Babalakin is also the Chairman of Stabilini Visinoni Limited, a Nigerian construction firm. His hospitality and leisure company, Resort International Limited, was in 2006 granted a Development Lease Agreement to convert the former Federal Secretariat in Ikoyi, Lagos, into luxury blocks of 480 flats, until work was stopped by the Lagos State Government a year later, in 2007, as well as the development of a 300-bed hotel at MMA2.

== Political career==
In 2005, Babalakin was appointed by the Nigerian President, Chief Olusegun Obasanjo, as a member of the National Political Reforms Conference, where he served on the Legal Reforms Committee. He also served as the Chairman of the Constitution Drafting Sub Committee, which was responsible for the drafting of the constitution. He was the vice-chairman of the committee for the review of the Evidence Act. He also served as the chairman of two committees of the Nigerian Bar Association: the Real Estate and Construction Law Committee of the Section on Business Law and the Government Practice Committee of the Section on Legal Practice. He was appointed alongside Alhaji Rilwanu Lukman as Honorary Adviser to the government of President Umaru Musa Yar'Adua.

He has also served as:
- Pro-Chancellor and the Chairman of Council of the University of Maiduguri between 2009 and 2013.
- Chairman of the Committee of Pro-Chancellors of Federal Universities in Nigeria.
- Chairman of the Implementation Monitoring Committee of the Agreements entered into between the Federal Government of Nigeria and the various unions of the Nigerian Universities, including the Academic Staff Union of Universities in Nigeria (ASUU), SSANU, NAAT and NASU.
- Chairman of the Federal Government Committee to Re-negotiate the 2009 Agreement between Federal Government and the University Unions.
- Current Pro-Chancellor and Chairman of Council of the University of Lagos.

==Philanthropy==
Babalakin donated an 80-bed hostel to the University of Ilorin in the name of his father, Justice Bolarinwa Oyegoke Babalakin, and another in Ibogun, Ogun State, in memory of his mother, Ramotu Ibironke Babalakin. He also donated a 500-seat auditorium to the Moshood Abiola Polytechnic in memory of his mother.

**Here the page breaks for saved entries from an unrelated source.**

(* ===== verification/_CoqProject ===== *)
-Q . S2P
Prelude.v
Bitops.v
Kfifo.v
Timer.v
TimerFacts.v
Users.v
Creds.v
CredFacts.v
Buddy.v
BuddyFacts.v
PcpFacts.v
Sched.v
SchedFacts.v
RunqueueFacts.v
SchedSafety.v
SchedOps.v
SchedTheorems.v
Ipc.v
IpcFacts.v
Sem.v
SemFacts.v
SemSystem.v
SemCalls.v
SemUndo.v
SemTrace.v
SemTheorems.v
Resource.v
ResourceFacts.v
ResourceOps.v
ResourceInsert.v
ResourceAlloc.v
ResourceTheorems.v
Rwsem.v
RwsemFacts.v
RwsemSteps.v
RwsemTheorems.v
Pidmap.v
PidmapFacts.v
PidmapConc.v
PidHash.v
PidHashFacts.v
PidTheorems.v
Radix.v
RadixFacts.v
RadixOps.v
RadixRoot.v
RadixGang.v
RadixTheorems.v
Msg.v
MsgFacts.v
MsgSystem.v
MsgSteps.v
MsgKeep.v
MsgSend.v
MsgSleep.v
MsgReceive.v
MsgCalls.v
MsgTrace.v
MsgTheorems.v
Rbtree.v
RbtreeFacts.v
RbtreeInsert.v
RbtreeErase.v
RbtreeOps.v
RbtreeTheorems.v
Waitq.v
Ksem.v
KsemFacts.v
KsemSteps.v
KsemSettle.v
KsemTheorems.v
Completion.v
CompletionFacts.v
CompletionSteps.v
CompletionTheorems.v
Event.v
EventFacts.v
EventSteps.v
EventTheorems.v
WaitqSched.v
Lemma wrap32_add_r x y : wrap32 (x + wrap32 y) = wrap32 (x + y).
Proof. apply Zplus_mod_idemp_r. Qed.

Lemma wrap32_sub_l x y : wrap32 (wrap32 x - y) = wrap32 (x - y).
Proof. apply Zminus_mod_idemp_l. Qed.

Lemma wrap32_sub_r x y : wrap32 (x - wrap32 y) = wrap32 (x - y).
Proof. apply Zminus_mod_idemp_r. Qed.
#[export] Hint Rewrite wrap32_wrap wrap32_add_l wrap32_add_r wrap32_sub_l
  wrap32_sub_r : kern.

Lemma sgn32_id x : - 2 ^ 31 <= x < 2 ^ 31 → sgn32 x = x.
Proof.
  intros H. unfold sgn32, wrap32. destruct (Z.ltb_spec (x mod 2 ^ 32) (2 ^ 31)); zdm.
Qed.

Lemma wrap32_mod_pow2 x k : 0 <= k <= 32 → wrap32 x mod 2 ^ k = x mod 2 ^ k.
Proof.
  intros Hk. unfold wrap32.
  replace (2 ^ 32) with (2 ^ k * 2 ^ (32 - k))
    by (rewrite <- Z.pow_add_r by lia; f_equal; lia).
  rewrite Z.rem_mul_r by (apply Z.pow_nonzero || apply Z.pow_pos_nonneg; lia).
  rewrite Z.mul_comm, Z_mod_plus_full. by rewrite Zmod_mod.
Qed.

(** [x & (2^k - 1)] is the remainder by [2^k]. *)
Lemma land_mask x k : 0 <= k → Z.land x (2 ^ k - 1) = x mod 2 ^ k.
Proof.
  intros. rewrite <- Z.land_ones by lia. rewrite Z.ones_equiv. f_equal.
Qed.

Lemma land_bound u m k : 0 <= k → 0 <= m < 2 ^ k → 0 <= Z.land u m < 2 ^ k.
Proof.
  intros Hk Hm. rewrite <- (Z.mod_small m (2 ^ k)) by done.
  rewrite <- Z.land_ones, Z.land_assoc, Z.land_ones by done.
  apply Z.mod_pos_bound. by apply Z.pow_pos_nonneg.
Qed.

Lemma pow2_pos k : 0 <= k → 0 < 2 ^ k.
Proof. intros. apply Z.pow_pos_nonneg; lia. Qed.
#[export] Hint Resolve pow2_pos : kern.

(** ** Generic lemmas: lists *)

Section list_facts.
Context {A : Type}.
Implicit Types (l k : list A).

Lemma take_take_min l n m : take n (take m l) = take (n `min` m) l.
Proof. apply take_take. Qed.

Lemma list_filter_all (P : A → Prop) `{!∀ x, Decision (P x)} l :
  Forall P l → filter P l = l.
Proof. induction 1; [done|]. rewrite filter_cons_True by done. by f_equal. Qed.

Lemma list_filter_none (P : A → Prop) `{!∀ x, Decision (P x)} l :
  Forall (λ x, ¬ P x) l → filter P l = [].
Proof. induction 1; [done|]. by rewrite filter_cons_False by done. Qed.
End list_facts.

He treated 1,000 patients with various eye diseases in Aye daade Local Government, and a further 4,000 in Owo Local Government, under the foundation set up in memory of his late mother.

He runs an elaborate scholarship scheme in and out of Nigeria with over 200 students in Nigeria and over 40 students abroad.

==Honours==

Babalakin was, in 2002, made a Senior Advocate of Nigeria (SAN). In 2007, he was conferred with the national honour of the Officer of the Federal Republic of Nigeria (OFR). On 21 December 2013, during the 90th anniversary of the Ansar Ud Deen Society of Nigeria, Babalakin, along with other dignitaries including the Lagos State governor, Babatunde Fashola (SAN), was awarded the Merit Award for his contribution to the society and humanity in general.

==Personal life==
Babalakin is married to Olugbolahan Babalakin, also a lawyer. They have children.